[[ Record excerpts open ]]
(** The digits are collected in [char buf[20]] by the same code as in the kernel's
    [printint], [printint_buf] of Printk.v, from the table above. *)
Definition printint (fd xx base : Z) (sgn : bool) : U unit :=
  match printint_buf digits xx base sgn with
  | None => Bad "buf"
  | Some buf => ueach (rev buf) (putc fd)
  end.

Fixpoint printptr_loop (fd : Z) (n : nat) (x : Z) : U unit :=
  match n with
  | O => mret tt
  | S n' =>
      putc fd (nth (Z.to_nat (Z.shiftr x 60)) digits 0) ;;
      printptr_loop fd n' (u64 (Z.shiftl x 4))
  end.
Definition printptr (fd x : Z) : U unit := putc fd 48 ;; putc fd 120 ;; printptr_loop fd 16 x.

(** [va_arg(ap, T)], with the conversion of the argument to [T]. *)
Definition va_int (conv : Z → Z) (ap : list karg) (k : Z → list karg → U unit) : U unit :=
  match ap with KInt z :: ap' => k (conv z) ap' | _ => Bad "va_arg" end.
Definition va_str (ap : list karg) (k : option (list Z) → list karg → U unit) : U unit :=
  match ap with KStr s :: ap' => k s ap' | _ => Bad "va_arg" end.

(** The loop over the bytes of [fmt]: [pct] is the state ['%'], and [skip] bytes are passed
    over (the [i += 1] and [i += 2] of the conversions). *)
Fixpoint vprintf_loop (fd : Z) (fmt : list Z) (skip : nat) (pct : bool) (ap : list karg) : U unit :=
  match fmt with
  | [] => mret tt
  | c0 :: fmt' =>
      match skip with
      | S k => vprintf_loop fd fmt' k pct ap
      | O =>
          if c0 =? 0 then mret tt
          else if negb pct then
            if c0 =? 37 then vprintf_loop fd fmt' 0 true ap
            else putc fd c0 ;; vprintf_loop fd fmt' 0 false ap
          else
            let next := vprintf_loop fd fmt' in
            let c1 := nth 0 fmt' 0 in
            let c2 := if c1 =? 0 then 0 else nth 1 fmt' 0 in
            if c0 =? 100 then
              va_int i32 ap (λ x ap, printint fd x 10 true ;; next 0%nat false ap)
            else if (c0 =? 108) && (c1 =? 100) then
              va_int i64 ap (λ x ap, printint fd x 10 true ;; next 1%nat false ap)
            else if (c0 =? 108) && (c1 =? 108) && (c2 =? 100) then
              va_int i64 ap (λ x ap, printint fd x 10 true ;; next 2%nat false ap)
            else if c0 =? 117 then
              va_int u32 ap (λ x ap, printint fd x 10 false ;; next 0%nat false ap)
            else if (c0 =? 108) && (c1 =? 117) then
              va_int i64 ap (λ x ap, printint fd x 10 false ;; next 1%nat false ap)
            else if (c0 =? 108) && (c1 =? 108) && (c2 =? 117) then
              va_int i64 ap (λ x ap, printint fd x 10 false ;; next 2%nat false ap)
            else if c0 =? 120 then
              va_int u32 ap (λ x ap, printint fd x 16 false ;; next 0%nat false ap)
            else if (c0 =? 108) && (c1 =? 120) then
              va_int i64 ap (λ x ap, printint fd x 16 false ;; next 1%nat false ap)
            else if (c0 =? 108) && (c1 =? 108) && (c2 =? 120) then
              va_int i64 ap (λ x ap, printint fd x 16 false ;; next 2%nat false ap)
            else if c0 =? 112 then
              va_int u64 ap (λ x ap, printptr fd x ;; next 0%nat false ap)
            else if c0 =? 99 then
              va_int u32 ap (λ x ap, putc fd x ;; next 0%nat false ap)
            else if c0 =? 115 then
              va_str ap (λ s ap, ueach (default (str "(null)") s) (putc fd) ;; next 0%nat false ap)
            else if c0 =? 37 then putc fd 37 ;; next 0%nat false ap
            else putc fd 37 ;; putc fd c0 ;; next 0%nat false ap
      end
  end.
[[ Record excerpts closed ]]
Copy out, from the data above, each line where the string "true" is present.

Exercise response:
            if c0 =? 37 then vprintf_loop fd fmt' 0 true ap
              va_int i32 ap (λ x ap, printint fd x 10 true ;; next 0%nat false ap)
              va_int i64 ap (λ x ap, printint fd x 10 true ;; next 1%nat false ap)
              va_int i64 ap (λ x ap, printint fd x 10 true ;; next 2%nat false ap)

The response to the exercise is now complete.